Specific Application of Perception in Organizations

People often see the same phenomenon differently both within the organizational context and outside the organization. For example, in relation to a strike, a manager may perceive the immediate cause of the strike as trivial, while the workers may see it as very serious. Similarly, when there is any accident in the factory, the supervisor may treat it as the carelessness of workers while the workers may treat it as the high-handedness of management and lack of adequate provisions of security measures. A manager is mainly concerned with the achievement of organizational objectives through specified behavior of its members. And the behavior of the people is invariably affected by perception. The behavior of people gets affected by the facts which they consider important even though factually that may be incorrect or non-existent. The organizational world has begun to realize the importance of perception so that managers are trained to understand human perception as much as possible. The understanding of perception is the key to understand and control behavior. The major areas where the special attention is required in regard to perceptual accuracy and management and behavioral application of perception of utmost importance, are followings:

a) Employment Interview
A major input to find who is hired and who is rejected in any organization is the employment interview. It’s fair to say that few people are hired without an interview. But the evidence indicates that interviewers make perceptual judgments that are often inaccurate. In addition, agreement among interviewers is often poor, that is different interviewers see different things in the same candidate and thus arrive at different conclusions about the applicant. Interviewers generally draw early impressions that become very quickly entranced. If negative information is exposed early in the interview, it tends to be more heavily weighted than if that same information comes out later. Studies indicate that most interviewers’ decisions change very little after the first four or five minutes of their interview. As a result, information elicited early in the interview carries greater weight than does information later eluted “Good applicant” is probably characterized more by the absence of unfavorable characteristics than by the presence of favorable characteristics.

b) Selection of Employees
It is one of the areas, where managers need to be very careful. Normally, employees are selected on the basis of selection tests, interviews and reviews of the applicant’s background. There are various cases, where information is vague and managers are subject to many of the perceptual problems where they make the selection decisions. Managers sometimes get swayed away by Halo effect and stereo-typing. There can be times when manager’s emotional state is not fit for justifying his role as a selective authority. He might make a mountain out of molehill when not in a good mood.

c) Performance Appraisal
Every organization has some system of performance appraisal. It is generally done by superiors and sometimes by people at different levels as in 360 degree performance appraisal. Many a time, it has been found that superiors or others get carried by Halo effect or their personal biases. They have liking or favor for some people and dislike for others. These factors act as hindrance to objective performances appraisal. And sometimes these factors weight so much in favor of or against some employees that the real purpose of performance appraisal gets defeated.

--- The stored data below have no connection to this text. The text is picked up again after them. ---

(* ===== verification/PlanBounds.v ===== *)
(** * PlanBounds: what a plan says before it reads

    The dictionary bounds of [Plan] are bounds: [estimate] on the documents a
    tree may hold on, and [Estimate::node] on those and on the documents its
    atoms leave undecided, for the root and for every node it reports. *)
From S2P Require Import Prelude Word DocSet Expr Cursor Trigrams Query Plan.
#[local] Open Scope N_scope.

Lemma filter_mono_length {A} (P Q : A -> Prop) `{!forall x, Decision (P x), !forall x, Decision (Q x)} (l : list A) :
  (forall x, P x -> Q x) -> (length (filter P l) <= length (filter Q l))%nat.
Proof.
  intros Himp. induction l as [|x l IH]; [done|]. rewrite !filter_cons. pose proof (Himp x).
  repeat case_decide; cbn [length]; tauto || lia.
Qed.

Lemma filter_or_length {A} (P Q R : A -> Prop) `{!forall x, Decision (P x), !forall x, Decision (Q x), !forall x, Decision (R x)} (l : list A) :
  (forall x, P x -> Q x \/ R x) -> (length (filter P l) <= length (filter Q l) + length (filter R l))%nat.
Proof.
  intros Himp. induction l as [|x l IH]; [done|]. rewrite !filter_cons. pose proof (Himp x).
  repeat case_decide; cbn [length]; tauto || lia.
Qed.

Lemma of_nat_mono m n : (m <= n)%nat -> N.of_nat m <= N.of_nat n.
Proof. lia. Qed.

Section bounds.
Context {HE : Engines} (docs : list u32).

(** The documents on which a truth may be other than No, and is Maybe. *)
Definition possibly (T : u32 -> Truth) : N := N.of_nat (length (filter (fun d => T d <> No) docs)).
Definition undecided (T : u32 -> Truth) : N := N.of_nat (length (filter (fun d => T d = Maybe) docs)).

Definition bounded (T : u32 -> Truth) (b : Bounds) : Prop := possibly T <= b_possible b /\ undecided T <= b_maybe b.

Abbreviation live := (N.of_nat (length docs)) (only parsing).
Context (Hfew : live <= u64_max).

Lemma possibly_live T : possibly T <= live.
Proof. clear Hfew. unfold possibly. pose proof (length_filter (fun d => T d <> No) docs). lia. Qed.

Lemma undecided_possible T : undecided T <= possibly T.
Proof.
  unfold undecided, possibly. apply of_nat_mono, filter_mono_length. intros d ->. done.
Qed.

Lemma possibly_mono T U : (forall d, T d <> No -> U d <> No) -> possibly T <= possibly U.
Proof.
  intros H. unfold possibly. by apply of_nat_mono, filter_mono_length.
Qed.

Lemma undecided_mono T U : (forall d, T d = Maybe -> U d = Maybe) -> undecided T <= undecided U.
Proof.
  intros H. unfold undecided. by apply of_nat_mono, filter_mono_length.
Qed.

Lemma possibly_or T U V : (forall d, T d <> No -> U d <> No \/ V d <> No) -> possibly T <= possibly U + possibly V.
Proof. intros H. unfold possibly. pose proof (filter_or_length _ _ _ docs H). lia. Qed.

Lemma undecided_or T U V : (forall d, T d = Maybe -> U d = Maybe \/ V d = Maybe) -> undecided T <= undecided U + undecided V.
Proof. intros H. unfold undecided. pose proof (filter_or_length _ _ _ docs H). lia. Qed.

Lemma undecided_none T : (forall d, T d <> Maybe) -> undecided T = 0.
Proof. intros H. unfold undecided. by rewrite filter_all_out by (intros d _; apply H). Qed.

(** Bounds are of the truths, whatever the function that gives them. *)
Lemma bounded_ext T U b : (forall d, T d = U d) -> bounded T b -> bounded U b.
Proof.
  intros HTU. unfold bounded, possibly, undecided.
  rewrite (filter_same (fun d => T d <> No) (fun d => U d <> No)) by (intros d _; by rewrite HTU).
  by rewrite (filter_same (fun d => T d = Maybe) (fun d => U d = Maybe)) by (intros d _; by rewrite HTU).
Qed.

Lemma bounded_and T U a b : bounded T a -> bounded U b -> bounded (fun d => tmin (T d) (U d)) (bounds_and a b).
Proof.
  intros [Tp Tm] [Up Um]. unfold bounds_and, sat_add. set (W := fun d => tmin (T d) (U d)).
  assert (H1 : possibly W <= possibly T) by (apply possibly_mono; intros d; subst W; cbn; by destruct (T d), (U d)).
  assert (H2 : possibly W <= possibly U) by (apply possibly_mono; intros d; subst W; cbn; by destruct (T d), (U d)).
  assert (H3 : undecided W <= undecided T + undecided U) by (apply undecided_or; intros d; subst W; cbn; destruct (T d), (U d); auto).
  pose proof (undecided_possible W). pose proof (possibly_live W). split; cbn [b_possible b_maybe]; lia.
Qed.

Lemma bounded_or T U a b : bounded T a -> bounded U b -> bounded (fun d => tmax (T d) (U d)) (bounds_or live a b).
Proof.
  intros [Tp Tm] [Up Um]. unfold bounds_or, sat_add. set (W := fun d => tmax (T d) (U d)).
  assert (H1 : possibly W <= possibly T + possibly U) by (apply possibly_or; intros d; subst W; cbn; destruct (T d), (U d); auto).
  assert (H3 : undecided W <= undecided T + undecided U) by (apply undecided_or; intros d; subst W; cbn; destruct (T d), (U d); auto).
  pose proof (undecided_possible W). pose proof (possibly_live W). split; cbn [b_possible b_maybe]; lia.
Qed.

Lemma bounded_not T a : bounded T a -> bounded (fun d => tnot (T d)) (mkBounds live (b_maybe a)).
Proof.
  intros [_ Tm]. split; cbn [b_possible b_maybe]; [apply possibly_live|]. etransitivity; [|exact Tm].
  apply undecided_mono. intros d. by destruct (T d).
Qed.

Lemma bounded_all T : (forall d, T d <> Maybe) -> bounded T (bounds_all live).
Proof. intros H. split; cbn [bounds_all b_possible b_maybe]; [apply possibly_live|by rewrite undecided_none]. Qed.

(** ** The two estimates *)

Context {OE ST : Type} (leaf : Test -> u32 -> Truth) (atoms : list (u64 * Certainty * u64)) (hits : NameTest -> result u64 ST).

Definition value (tree : Node Test) (d : u32) : Truth := kleene (fun t => leaf t d) tree.

(** What the estimates of the leaves promise. *)
Record leaves_bounded : Prop := {
  lb_atom i e : atoms !! i = Some e -> possibly (value (NLeaf (TContent i))) <= e.1.1 /\ undecided (value (NLeaf (TContent i))) <= e.2;
  lb_name t n : hits t = Ok n -> possibly (value (NLeaf (TName t))) <= n;
  lb_exact t d : (forall i, t <> TContent i) -> leaf t d <> Maybe
}.
Context (Hleaves : leaves_bounded).

Lemma every_value_all {A B} (f : A -> option B) l ys : every_value f l = Some ys -> Forall2 (fun x y => f x = Some y) l ys.
Proof.
  revert ys. induction l as [|x l IH]; intros ys; cbn; [intros [= <-]; constructor|].
  destruct (f x) as [y|] eqn:Hf; [|done]. cbn. destruct (every_value f l) as [ys'|]; [|done]. cbn. intros [= <-]. constructor; auto.
Qed.

Lemma fold_min_below xs (x : N) y : (y <= x -> Forall (fun z => y <= z) xs -> y <= fold_left N.min xs x).
Proof. revert x. induction xs as [|z xs IH]; intros x Hx Hall; [done|]. inversion_clear Hall. cbn. apply IH; [lia|done]. Qed.

Lemma sum_above xs ns (acc : N) : Forall2 (fun n e => possibly (value n) <= e) ns xs ->
  N.min (acc + possibly (value (NOr ns))) u64_max <= fold_left sat_add xs acc.
Proof.
  intros H. revert acc. induction H as [|n e ns xs Hn _ IH]; intros acc; cbn [fold_left].
  - assert (Hz : possibly (value (NOr [])) = 0); [|lia]. unfold possibly. by rewrite filter_all_out by (intros d _; cbn; by intros []).
  - specialize (IH (sat_add acc e)). unfold sat_add in IH at 1.
    assert (Hor : possibly (value (NOr (n :: ns))) <= possibly (value n) + possibly (value (NOr ns))); [|lia].
    apply possibly_or. intros d. unfold value. cbn [kleene foldr]. change (foldr _ No ns) with (kleene (fun t => leaf t d) (NOr ns)).
    destruct (kleene _ n), (kleene _ (NOr ns)); auto.
Qed.

Lemma value_and n all d : n ∈ all -> value (NAnd all) d <> No -> value n d <> No.
Proof.
  unfold value. induction all as [|m all IH]; [by intros ?%not_elem_of_nil|]. cbn [kleene foldr].
  change (foldr _ Yes all) with (kleene (fun t => leaf t d) (NAnd all)).
  intros [->|Hn]%elem_of_cons H; [by destruct (kleene _ m)|]. apply IH; [done|]. by destruct (kleene _ m), (kleene _ (NAnd all)).
Qed.

Lemma estimate_bound tree n : estimate atoms live tree = Some n -> possibly (value tree) <= n.
Proof.
  revert n. induction tree as [l|all IH|any IH|t IH] using Node_ind'; intros n; cbn [estimate].
  - destruct l; try (intros [= <-]; apply possibly_live). intros Hi. apply fmap_Some in Hi as (e & He & ->). by apply (lb_atom Hleaves).
  - destruct (every_value _ all) as [parts|] eqn:He; [|done]. cbn [mbind option_bind]. apply every_value_all in He. intros Hn.
    assert (Hall : Forall (fun z => possibly (value (NAnd all)) <= z) (omap id parts)).
    { apply Forall_forall. intros z (o & Ho & Hz)%list_elem_of_omap. cbn in Hz. subst o. apply list_elem_of_lookup in Ho as [i Ho].
      destruct (Forall2_lookup_r _ _ _ _ _ He Ho) as (m & Hm & Hf). cbn in Hf. destruct (is_not m); [done|].
      destruct (estimate atoms live m) as [e|] eqn:Hem; [|done]. cbn in Hf. injection Hf as ->.
      apply list_elem_of_lookup_2 in Hm. rewrite Forall_forall in IH. etransitivity; [|by apply (IH m Hm)].
      apply possibly_mono. intros d. by apply value_and. }
    destruct (omap id parts) as [|x xs]; injection Hn as <-; [apply possibly_live|]. inversion_clear Hall. by apply fold_min_below.
  - destruct (every_value _ any) as [parts|] eqn:He; [|done]. cbn [mbind option_bind]. intros [= <-]. apply every_value_all in He.
    pose proof (sum_above parts any 0) as Hs. pose proof (possibly_live (value (NOr any))). rewrite N.add_0_l in Hs.
    rewrite N.min_l in Hs by lia. apply Hs. clear Hs. induction He as [|m e any parts Hm _ IHe]; [constructor|].
    apply Forall_cons in IH as [IHm IH]. constructor; [by apply IHm|by apply IHe; [|pose proof (possibly_live (value (NOr any)))]].
  - intros [= <-]. apply possibly_live.
Qed.

(** A report bounds its tree. *)
Definition report_bounded (r : NodeReport) : Prop := match n_tree r with Some t => bounded (value t) (n_bounds r) | None => True end.

(** What a call leaves: more reports, each bounded, and its own bounds. *)
Definition estimated (T : u32 -> Truth) (reports : list NodeReport) (m : option (result (Bounds * list NodeReport) (RunError OE ST))) : Prop :=
  forall b reports', m = Some (Ok (b, reports')) ->
    bounded T b /\ exists added, reports' = reports ++ added /\ Forall report_bounded added.

Lemma estimated_ext T U reports m : (forall d, T d = U d) -> estimated T reports m -> estimated U reports m.
Proof. intros HTU Hm b reports' Heq. destruct (Hm b reports' Heq) as [Hb Hr]. split; [by eapply bounded_ext|done]. Qed.

Lemma estimated_bind T U reports m k : estimated T reports m ->
  (forall b reports', bounded T b -> estimated U reports' (k b reports')) -> estimated U reports (est_bind m k).
Proof.
  intros Hm Hk b reports'. unfold est_bind. destruct m as [[[b1 r1]|e]|]; try done. intros Heq.
  destruct (Hm b1 r1 eq_refl) as [Hb (added & -> & Hadded)]. destruct (Hk b1 _ Hb b reports' Heq) as [Hb' (more & -> & Hmore)].
  split; [done|]. exists (added ++ more). rewrite app_assoc. split; [done|]. by apply Forall_app.
Qed.

Lemma estimated_report T tree b reports : (forall d, T d = value tree d) -> bounded (value tree) b ->
  estimated T reports (Some (Ok (b, reports ++ [mkReport (Some tree) b]))).
Proof.
  intros HT Hb b' reports' [= <- <-]. split.
  - eapply bounded_ext; [|exact Hb]. intros d. by rewrite HT.
  - exists [mkReport (Some tree) b]. split; [done|]. by apply Forall_singleton.
Qed.

(** The loop of an AND or an OR. *)
Lemma children_estimated node step (op : Truth -> Truth -> Truth) (unit : Truth) ns :
  (forall T U a b, bounded T a -> bounded U b -> bounded (fun d => op (T d) (U d)) (step a b)) ->
  (forall a b c, op (op a b) c = op a (op b c)) -> (forall a, op a unit = a) ->
  Forall (fun n => forall reports, estimated (value n) reports (node n reports)) ns ->
  forall T acc reports, bounded T acc ->
    estimated (fun d => op (T d) (foldr (fun n t => op (value n d) t) unit ns)) reports (est_children node step ns acc reports).
Proof.
  intros Hstep Hassoc Hunit Hns. induction Hns as [|n ns Hn _ IH]; intros T acc reports Hacc; cbn [est_children].
  - intros b reports' [= <- <-]. split; [|exists []; by rewrite app_nil_r]. cbn [foldr].
    eapply bounded_ext; [|exact Hacc]. intros d. by rewrite Hunit.
  - eapply estimated_bind; [apply Hn|]. intros b reports' Hb b' r' Heq.
    destruct (IH (fun d => op (T d) (value n d)) (step acc b) reports' (Hstep _ _ _ _ Hacc Hb) b' r' Heq) as [Hb' Hr]. split; [|done].
    cbn [foldr]. eapply bounded_ext; [|exact Hb']. intros d. cbn beta. by rewrite Hassoc.
Qed.

Lemma bounded_const t b : (t = No -> True) -> (t <> No -> live <= b_possible b) -> (t = Maybe -> live <= b_maybe b) -> bounded (fun _ => t) b.
Proof.
  intros _ Hp Hm. split.
  - destruct (decide (t = No)) as [->|Hne]; [|etransitivity; [apply possibly_live|by apply Hp]].
    unfold possibly. rewrite filter_all_out by (intros d _ H; by apply H). cbn. lia.
  - destruct (decide (t = Maybe)) as [->|Hne]; [etransitivity; [etransitivity; [apply undecided_possible|apply possibly_live]|by apply Hm]|].
    rewrite undecided_none by done. lia.
Qed.

Lemma est_node_bound tree reports : estimated (value tree) reports (est_node hits atoms live tree reports).
Proof.
  revert reports. induction tree as [l|all IH|any IH|t IH] using Node_ind'; intros reports; cbn [est_node].
  - destruct l as [t|t|t|i].
    + unfold est_name. destruct (hits t) as [n|e] eqn:Hh; [|by intros ?? ?]. apply estimated_report; [done|].
      split; cbn [b_possible b_maybe]; [pose proof (lb_name Hleaves t n Hh); pose proof (possibly_live (value (NLeaf (TName t)))); lia|].
      by rewrite undecided_none by (intros d; by apply (lb_exact Hleaves)).
    + apply estimated_report; [done|]. apply bounded_all. intros d. by apply (lb_exact Hleaves).
    + apply estimated_report; [done|]. apply bounded_all. intros d. by apply (lb_exact Hleaves).
    + destruct (atoms !! i) as [e|] eqn:He; [|done]. cbn [mbind option_bind]. apply estimated_report; [done|].
      destruct (lb_atom Hleaves i e He) as [H1 H2]. pose proof (possibly_live (value (NLeaf (TContent i)))).
      pose proof (undecided_possible (value (NLeaf (TContent i)))). split; cbn [b_possible b_maybe]; lia.
  - eapply (estimated_bind (value (NAnd all))); [|intros b r Hb; by apply estimated_report].
    eapply estimated_ext; [|apply (children_estimated _ bounds_and tmin Yes all) with (T := fun _ => Yes)].
    + intros d. cbn beta. change (value (NAnd all) d) with (foldr (fun n t => tmin (value n d) t) Yes all). by generalize (foldr (fun n t => tmin (value n d) t) Yes all) as x; intros [].
    + intros; by apply bounded_and.
    + by intros [] [] [].
    + by intros [].
    + exact IH.
    + by apply bounded_all.
  - eapply (estimated_bind (value (NOr any))); [|intros b r Hb; by apply estimated_report].
    eapply estimated_ext; [|apply (children_estimated _ (bounds_or live) tmax No any) with (T := fun _ => No)].
    + intros d. cbn beta. change (value (NOr any) d) with (foldr (fun n t => tmax (value n d) t) No any). by generalize (foldr (fun n t => tmax (value n d) t) No any) as x; intros [].
    + intros; by apply bounded_or.
    + by intros [] [] [].
    + by intros [].
    + exact IH.
    + by apply bounded_const.
  - eapply estimated_bind; [apply IH|]. intros b r Hb. apply estimated_report; [done|]. by apply (bounded_not (value t)).
Qed.
End bounds.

d) Delegation of Authority
In organizational set up delegating authority to do various task is the way of life. But, a manager decision whether to delegate or whom to delegate is many time affected by his perception of employees. Various perceptual errors make him delegate someone who is not the best available choice in the organizations for that job. And this phenomenon has a very discouraging effect on the person who has been overlooked and his perception regarding delegating authority changes towards unreality.

e) Interpersonal Working Relationship
Organizations are intended to bring about integrated behavior. Therefore, managers in the organization need to know whether or not members share similar or at least compatible perceptions. If they do not, the problems of the organization becomes greater and requires efforts to make perceptions more compatible. Mis-perceptions usually lead to strained relations and may even result in open conflict among people.

f) Employee Effort
In many organizations, the level of an employee’s effort is given high importance just as teacher frequently consider how hard you try in a course as well as you perform in examinations. So often do managers. An assessment of an individual’s effort is a subjective judgment susceptible to perceptual distortions and bias.

g) Employee Loyalty
Another important judgment that managers make about employees is whether or not they are loyal to the organization. Despite the general decline in employees, especially those in the managerial ranks, openly disparage the firm. Furthermore, in some organization, if the word gets around that an employee is looking at other employment opportunities outside the firm, that employee may be labeled as disloyal and he may be cut off from all future advancement opportunities. The issue is not whether organizations are right in demanding loyalty. The issue is that many do, and that assessment of an employee’s loyalty by one decision maker may be seen as excessive conformity by another. An employee who questions a top management decision may be seen as disloyal by some, yet caring and concerned by others.